Python for Data Science

VTU - MCS104A

Level 1 Questions (5-6 Marks)

Module 1

Using Python, write a snippet to:
- Store the heights of 5 students in a list
- Convert it to a NumPy array
- Print the mean height.
Given the following Python code:
import numpy as np data = np.array([10, 20, 30, 40, 50])
print(np.mean(data), np.std(data))
What do the two printed values represent in the context of statistical inference?
A company records all user clicks on its website for one day and stores them in a file.
- Identify the population and a possible sample for a data‑science study.
- State whether “time spent on page (in seconds)” is discrete or continuous data.
Classify each as nominal, ordinal, interval, or ratio:
a) Temperature in °C recorded every hour
b) Course grades A/B/C/D/F
c) Number of products purchased in a transaction
d) Country of residence of a customer
In Python with NumPy, generate 1000 samples from a standard Normal distribution and print the approximate mean and standard deviation.
Give two examples of user behavior that are easily datafied and briefly say how they can later be used in a Python‑based data‑science project.
Write a SQL DDL statement to create a table Customer with columns:
- CustomerID (integer, primary key)
- Name (VARCHAR(50), not null)
- Email (VARCHAR(100), unique)
Write a SQL DML INSERT statement to add one row into the Customer table created in Question 7.
Using SQL, write a simple SELECT query to return all columns from Customer whose Name is 'Rahul'.
Consider two tables:
Department(DeptID, DeptName) and Employee(EmpID, EmpName, DeptID)
- Identify the primary key in each table.
- Identify the foreign key.
Give one real‑world example each of:
- One‑to‑one relationship
- One‑to‑many relationship
- Many‑to‑many relationship
  and mention how they might be represented in a relational database.
Using Python and pandas, write code to:
- Read a CSV file sales.csv into a DataFrame df
- Display the first 5 rows
- Print the column names
Using pandas, given a DataFrame df with numeric column Sales, write a one‑line command to filter all rows where Sales > 1000.
Using scipy.stats, show Python code to compute the CDF at x = 1.5 for the standard Normal distribution.
Given the following pseudo‑code describing the data science process:
1. Collect data
2. Clean data
3. Fit model
4. Evaluate model
5. Communicate results
  Map each step to one appropriate Python library (e.g., pandas, NumPy, matplotlib, scikit‑learn).
For each of the following, state whether it is more likely structured or unstructured and justify in one line:
a) A transaction table in MySQL
b) A collection of customer support emails
c) A CSV file with daily stock prices
Using SQL, write a DELETE statement to remove all rows from table Orders where Status = 'Cancelled'.
Consider a simple linear model Weight=2.5×Height+30.
Explain in one or two sentences what is meant by “fitting the model” in Python using a dataset of (height, weight) pairs.
Using matplotlib in Python, write code to plot a histogram of a NumPy array data with 30 bins and suitable labels for axes and title.
Compare R and Python for Data Science.

Module 2

In the context of data science, what is the main purpose of Exploratory Data Analysis (EDA) according to John Tukey?
List any three basic tools of EDA mentioned in your materials.
Distinguish between a chart, a graph, and a plot as per the Module 2 slides.
State two reasons why we perform EDA before building machine learning models.
The Iris dataset has 150 records and 4 features.
a) What does df.shape return for this dataset?
b) What do the two numbers represent?
Write one line of Python to see the first 3 rows of a pandas DataFrame df.
Which pandas method would you use to:
a) Get the last 5 rows of a DataFrame?
b) Get a statistical summary of all numeric columns?
What does df.info() help you to check?
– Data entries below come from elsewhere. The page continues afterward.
(* ===== verification/Migration.v ===== *)
(** * The third migration ([migrations/3_multiout_transactions])

    The scripts that split the table of transactions into transactions and
    recipients ([up]) and back ([down]), statement by statement, on the two
    versions of the table.  A script is a list of statements; since MySQL
    commits at every change of a table, what a script that stops has done
    stays ([run_prefix]).  [proc_foreign_key_check] is that of
    [migrations/1_create_proc_foreign_key_check.up.sql]. *)

From S2P Require Import Prelude DB.
Open Scope string_scope.
Open Scope list_scope.
Open Scope Z_scope.

(** ** Tables *)

(** A row of [transaction] before the migration: one payment. *)
Record old_row := mk_old { o_amount : Z; o_recipient_id : Z; o_created : Z }.

#[export] Instance old_row_eq_dec : EqDecision old_row.
Proof. solve_decision. Defined.

(** Either version of [transaction]; an auto-increment counter is the next
    free id. *)
Inductive table := Old (rows : gmap Z old_row) | New (rows : gmap Z tx_row) (next : Z).

Record tables := mk_tables {
  transaction_table : option table;
  transaction_old : option table;
  recipient_table : option (gmap Z recipient_row * Z);
  constraints : gset string
}.

Inductive migration_error := Table_exists | No_such_table | Wrong_columns | Violated (constraint : string).

Definition statement : Type := tables -> result migration_error tables.

(** The statements of a script, up to the first that fails. *)
Fixpoint run (l : list statement) (s : tables) : result migration_error tables :=
  match l with
  | [] => Ok s
  | f :: l' => (try s <- f s ;; run l' s)%go
  end.

(** What a script leaves that is interrupted after [n] statements. *)
Definition run_prefix (n : nat) (l : list statement) : tables -> result migration_error tables := run (take n l).

(** ** Statements *)

(** Rows get consecutive ids. *)
Fixpoint insert_all {A} (l : list A) (rows : gmap Z A) (next : Z) : gmap Z A * Z :=
  match l with
  | [] => (rows, next)
  | x :: l' => insert_all l' (<[next := x]> rows) (next + 1)
  end.

Definition rename_transaction : statement := fun s =>
  match transaction_table s, transaction_old s with
  | Some t, None => Ok (mk_tables None (Some t) (recipient_table s) (constraints s))
  | Some _, Some _ => Err Table_exists
  | None, _ => Err No_such_table
  end.

(** [CREATE TABLE IF NOT EXISTS] *)
Definition create_transaction (empty : table) : statement := fun s =>
  Ok (mk_tables (Some (default empty (transaction_table s))) (transaction_old s) (recipient_table s) (constraints s)).

Definition create_recipient : statement := fun s =>
  Ok (mk_tables (transaction_table s) (transaction_old s) (Some (default (∅, 1) (recipient_table s))) (constraints s)).

(** [DROP TABLE] *)
Definition drop_old : statement := fun s =>
  match transaction_old s with
  | Some _ => Ok (mk_tables (transaction_table s) None (recipient_table s) (constraints s))
  | None => Err No_such_table
  end.

(** [DROP TABLE IF EXISTS], with the constraints of the table. *)
Definition drop_old_if_exists : statement := fun s =>
  Ok (mk_tables (transaction_table s) None (recipient_table s) (constraints s ∖ {["transaction_block_fk"]})).

Definition drop_recipient : statement := fun s =>
  Ok (mk_tables (transaction_table s) (transaction_old s) None
    (constraints s ∖ {["transaction_recipient_account_fk"; "transaction_recipient_transaction_fk"]})).

Section Scripts.
(** The ids of the referenced tables, and the orders in which a [SELECT]
    gives the rows of a table and of a join. *)
Context (accounts blocks : gset Z).
Context (scan : list (Z * old_row) -> list (Z * old_row)) (scan_perm : forall l, scan l ≡ₚ l).
Context (scan_join : list recipient_row -> list recipient_row) (scan_join_perm : forall l, scan_join l ≡ₚ l).

(** [INSERT INTO transaction (transaction_id, created) SELECT id, created
    FROM transaction_old] *)
Definition copy_transactions : statement := fun s =>
  match transaction_table s, transaction_old s with
  | Some (New rows next), Some (Old old) =>
      let '(rows, next) := insert_all ((fun p => mk_tx (Some p.1) None (o_created p.2)) <$> scan (map_to_list old)) rows next in
      Ok (mk_tables (Some (New rows next)) (transaction_old s) (recipient_table s) (constraints s))
  | Some _, Some _ => Err Wrong_columns
  | _, _ => Err No_such_table
  end.

(** [transaction t JOIN transaction_old AS o ON transaction_id = o.id] *)
Definition joined (rows : gmap Z tx_row) (old : gmap Z old_row) : list recipient_row :=
  omap (fun kt => id ← t_transaction_id kt.2; o ← old !! id; Some (mk_recipient kt.1 (o_recipient_id o) (o_amount o)))
    (map_to_list rows).

Definition copy_recipients : statement := fun s =>
  match transaction_table s, transaction_old s, recipient_table s with
  | Some (New rows _), Some (Old old), Some (recipients, next) =>
      Ok (mk_tables (transaction_table s) (transaction_old s)
            (Some (insert_all (scan_join (joined rows old)) recipients next)) (constraints s))
  | Some _, Some _, Some _ => Err Wrong_columns
  | _, _, _ => Err No_such_table
  end.

(** [proc_foreign_key_check] with a statement that adds the constraint, and
    [exsts] false: nothing happens if it is there already. *)
Definition proc_foreign_key_check (name : string) (holds : tables -> bool) : statement := fun s =>
  if bool_decide (name ∈ constraints s) then Ok s
  else if holds s
       then Ok (mk_tables (transaction_table s) (transaction_old s) (recipient_table s) ({[name]} ∪ constraints s))
       else Err (Violated name).

Definition recipients_have_accounts (s : tables) : bool :=
  match recipient_table s with
  | Some (recipients, _) => forallb (fun p => bool_decide (r_recipient p.2 ∈ accounts)) (map_to_list recipients)
  | None => false
  end.

Definition recipients_have_transactions (s : tables) : bool :=
  match recipient_table s, transaction_table s with
  | Some (recipients, _), Some (New rows _) =>
      forallb (fun p => bool_decide (is_Some (rows !! r_transaction p.2))) (map_to_list recipients)
  | _, _ => false
  end.

Definition transactions_have_blocks (s : tables) : bool :=
  match transaction_table s with
  | Some (New rows _) =>
      forallb (fun p => match t_block_height p.2 with Some h => bool_decide (h ∈ blocks) | None => true end) (map_to_list rows)
  | _ => false
  end.

Definition payments_have_accounts (s : tables) : bool :=
  match transaction_table s with
  | Some (Old rows) => forallb (fun p => bool_decide (o_recipient_id p.2 ∈ accounts)) (map_to_list rows)
  | _ => false
  end.

(** The old table goes with its constraint. *)
Definition drop_old_table : statement := fun s =>
  (try s <- drop_old s ;;
   Ok (mk_tables (transaction_table s) (transaction_old s) (recipient_table s) (constraints s ∖ {["account_fk"]})))%go.

Definition up : list statement :=
  [create_recipient; rename_transaction; create_transaction (New ∅ 1); copy_transactions; copy_recipients; drop_old_table;
   proc_foreign_key_check "transaction_recipient_account_fk" recipients_have_accounts;
   proc_foreign_key_check "transaction_recipient_transaction_fk" recipients_have_transactions;
   proc_foreign_key_check "transaction_block_fk" transactions_have_blocks].

(** ** Back *)

(** [transaction_old t JOIN transaction_recipient r ON t.id = r.transaction_id
    WHERE t.transaction_id IS NOT NULL]: the payments that were sent. *)
Definition sent_payments (rows : gmap Z tx_row) (recipients : gmap Z recipient_row) : list (Z * old_row) :=
  omap (fun kr => t ← rows !! r_transaction kr.2; id ← t_transaction_id t;
                  Some (id, mk_old (r_amount kr.2) (r_recipient kr.2) (t_created t)))
    (map_to_list recipients).

(** [INSERT IGNORE]: a row whose key is there is left out. *)
Fixpoint insert_ignore (l : list (Z * old_row)) (rows : gmap Z old_row) : gmap Z old_row :=
  match l with
  | [] => rows
  | p :: l' => insert_ignore l' (match rows !! p.1 with Some _ => rows | None => <[p.1 := p.2]> rows end)
  end.

Definition copy_back : statement := fun s =>
  match transaction_table s, transaction_old s, recipient_table s with
  | Some (Old rows), Some (New old _), Some (recipients, _) =>
      Ok (mk_tables (Some (Old (insert_ignore (scan (sent_payments old recipients)) rows))) (transaction_old s)
            (recipient_table s) (constraints s))
  | Some _, Some _, Some _ => Err Wrong_columns
  | _, _, _ => Err No_such_table
  end.

Definition down : list statement :=
  [rename_transaction; create_transaction (Old ∅); copy_back; drop_recipient; drop_old_if_exists;
   proc_foreign_key_check "account_fk" payments_have_accounts].
End Scripts.

(** ** Lists that are selected from *)

Lemma omap_fmap {A B C} (f : A -> B) (g : B -> option C) (l : list A) : omap g (f <$> l) = omap (fun x => g (f x)) l.
Proof. induction l as [|x l IH]; [done|]. cbn [fmap list_fmap omap list_omap]. by rewrite IH. Qed.

Lemma omap_omap {A B C} (f : A -> option B) (g : B -> option C) (l : list A) : omap g (omap f l) = omap (fun x => f x ≫= g) l.
Proof. induction l as [|x l IH]; [done|]. cbn [omap list_omap]. destruct (f x); cbn [omap list_omap mbind option_bind]; by rewrite IH. Qed.

Lemma omap_Some {A} (l : list A) : omap Some l = l.
Proof. induction l as [|x l IH]; [done|]. cbn [fmap list_fmap omap list_omap]. by rewrite IH. Qed.

Lemma omap_ext_in {A C} (f g : A -> option C) (l : list A) : (forall x, x ∈ l -> f x = g x) -> omap f l = omap g l.
Proof.
  induction l as [|x l IH]; intros H; [done|]. cbn [omap list_omap]. rewrite (H x) by left. rewrite IH; [done|]. intros y Hy. apply H. by right.
Qed.

(** ** Rows that are inserted *)

Definition fresh_from {A} (m : gmap Z A) (next : Z) : Prop := forall k, is_Some (m !! k) -> k < next.

Lemma insert_all_spec {A} (l : list A) rows next :
  fresh_from rows next ->
  let r := insert_all l rows next in
  map_to_list r.1 ≡ₚ zip (seqZ next (Z.of_nat (List.length l))) l ++ map_to_list rows /\ fresh_from r.1 r.2.
Proof.
  revert rows next. induction l as [|x l IH]; intros rows next Hf; [done|]. cbn [insert_all].
  assert (Hn : rows !! next = None) by (apply eq_None_not_Some; intros H%Hf; lia).
  destruct (IH (<[next := x]> rows) (next + 1)) as [Hp Hfr].
  { intros k. rewrite lookup_insert_is_Some'. intros [<-|H%Hf]; lia. }
  split; [|exact Hfr]. rewrite Hp, map_to_list_insert by done. cbn [List.length]. rewrite Nat2Z.inj_succ.
  rewrite (seqZ_cons next) by lia. rewrite Z.pred_succ. cbn [zip_with app]. replace (Z.succ next) with (next + 1) by lia.
  by rewrite Permutation_middle.
Qed.

Lemma insert_all_values {A} (l : list A) : (map_to_list (insert_all l ∅ 1).1).*2 ≡ₚ l.
Proof.
  destruct (insert_all_spec l ∅ 1) as [Hp _]; [by intros k [? ?]|]. rewrite Hp, map_to_list_empty, app_nil_r.
  rewrite snd_zip; [done|]. rewrite length_seqZ. lia.
Qed.

Lemma insert_all_elem {A} (l : list A) k x : (insert_all l ∅ 1).1 !! k = Some x -> x ∈ l.
Proof.
  intros H. rewrite <- (insert_all_values l). apply list_elem_of_fmap. exists (k, x). split; [done|]. by apply elem_of_map_to_list.
Qed.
Mention at least two things it shows.
In the Iris dataset, identify:
a) One feature column
b) The target column
Classify each of the following as numerical continuous, numerical discrete, or categorical in the Iris dataset context:
a) Sepal length (cm)
b) Species code (0, 1, 2)
c) Species name (“setosa”, “versicolor”, “virginica”)
What is the range of Pearson’s correlation coefficient r? What does r = 0 imply?
In one sentence each, define:
a) Missing value
b) Duplicate row
c) Outlier
Give one real-world reason why missing values can occur in a dataset.
Write a single line of Python code to count missing values per column in df.
In pandas, what does df.dropna() do by default?
Give one situation where you would fill missing values with the mean or median instead of dropping rows.
Write one line of Python to fill missing values in a numeric column df['sepal length (cm)'] with its median.
What does df.duplicated().sum() tell you about a DataFrame?
Write one line of Python to remove duplicate rows from a DataFrame df and store the result in df_clean.
Name the two statistical values used to compute the Interquartile Range (IQR).

Go Up

Level 2 Questions (8 Marks)

Module 1

Chapter 1

You are given a CSV file customers.csv with columns: CustomerID, Name, Age, City, AnnualIncome.
Write Python (using pandas) to:
a) Load the file
b) Display the summary statistics (mean, min, max) of AnnualIncome
c) Show only those customers whose Age is greater than the mean age.
Using your knowledge of levels of measurement, justify why it is invalid to compute an average on:
a) gender column coded as Male/Female
but valid to compute an average on:
b) ExamScore column (0–100).
Then show a short pandas snippet that computes the mean exam score.
You have a NumPy array x representing 500 simulated observations from an Exponential distribution with rate λ = 0.2.
a) Write the Python code using numpy.random to generate x.
b) Using scipy.stats.expon, estimate λ from the data.
Write a Python function using NumPy that takes a 1‑D array of numerical data and returns a dictionary containing:
{'mean': ..., 'median': ..., 'std': ...}.
Explain briefly how such a function supports statistical inference in data science.
Consider a dataset of daily sales stored in a relational database table DailySales(Date, StoreID, SalesAmount).
a) Write a SQL query to find the total monthly sales for each store.
b) Suggest how you would visualize these totals in Python using matplotlib or seaborn.
Using SQL:
- Create two tables Product(ProductID, ProductName, Price) and OrderItem(OrderID, ProductID, Quantity) with suitable primary and foreign key constraints.
- Then write a query to list each OrderID with the total order value (sum of Price × Quantity).
Construct a short real‑world example (3–4 lines) where a biased sample leads to a wrong business conclusion, and suggest one way to improve the sampling strategy.
A dataset df has missing values in the Salary column. Using pandas:
a) Count the number of missing values in Salary.
b) Create a new column Salary_filled where missing values are replaced by the column median.
c) Explain why median might be preferred over mean here.
Use Python (NumPy + matplotlib) to simulate and plot:
- 1000 samples from a Normal(0, 1) distribution
- 1000 samples from a Uniform(−3, 3) distribution
  on the same figure with different colors and a legend.
  Comment briefly on the differences in shape.
In the context of a simple linear regression using scikit-learn, describe:
a) One situation that might cause underfitting
b) One that might cause overfitting
c) One Python technique to reduce overfitting.
Write a Python function that:
- Accepts parameters mu and sigma
- Uses scipy.stats.norm to compute the probability that a Normal(μ, σ) random variable lies between mu − sigma and mu + sigma.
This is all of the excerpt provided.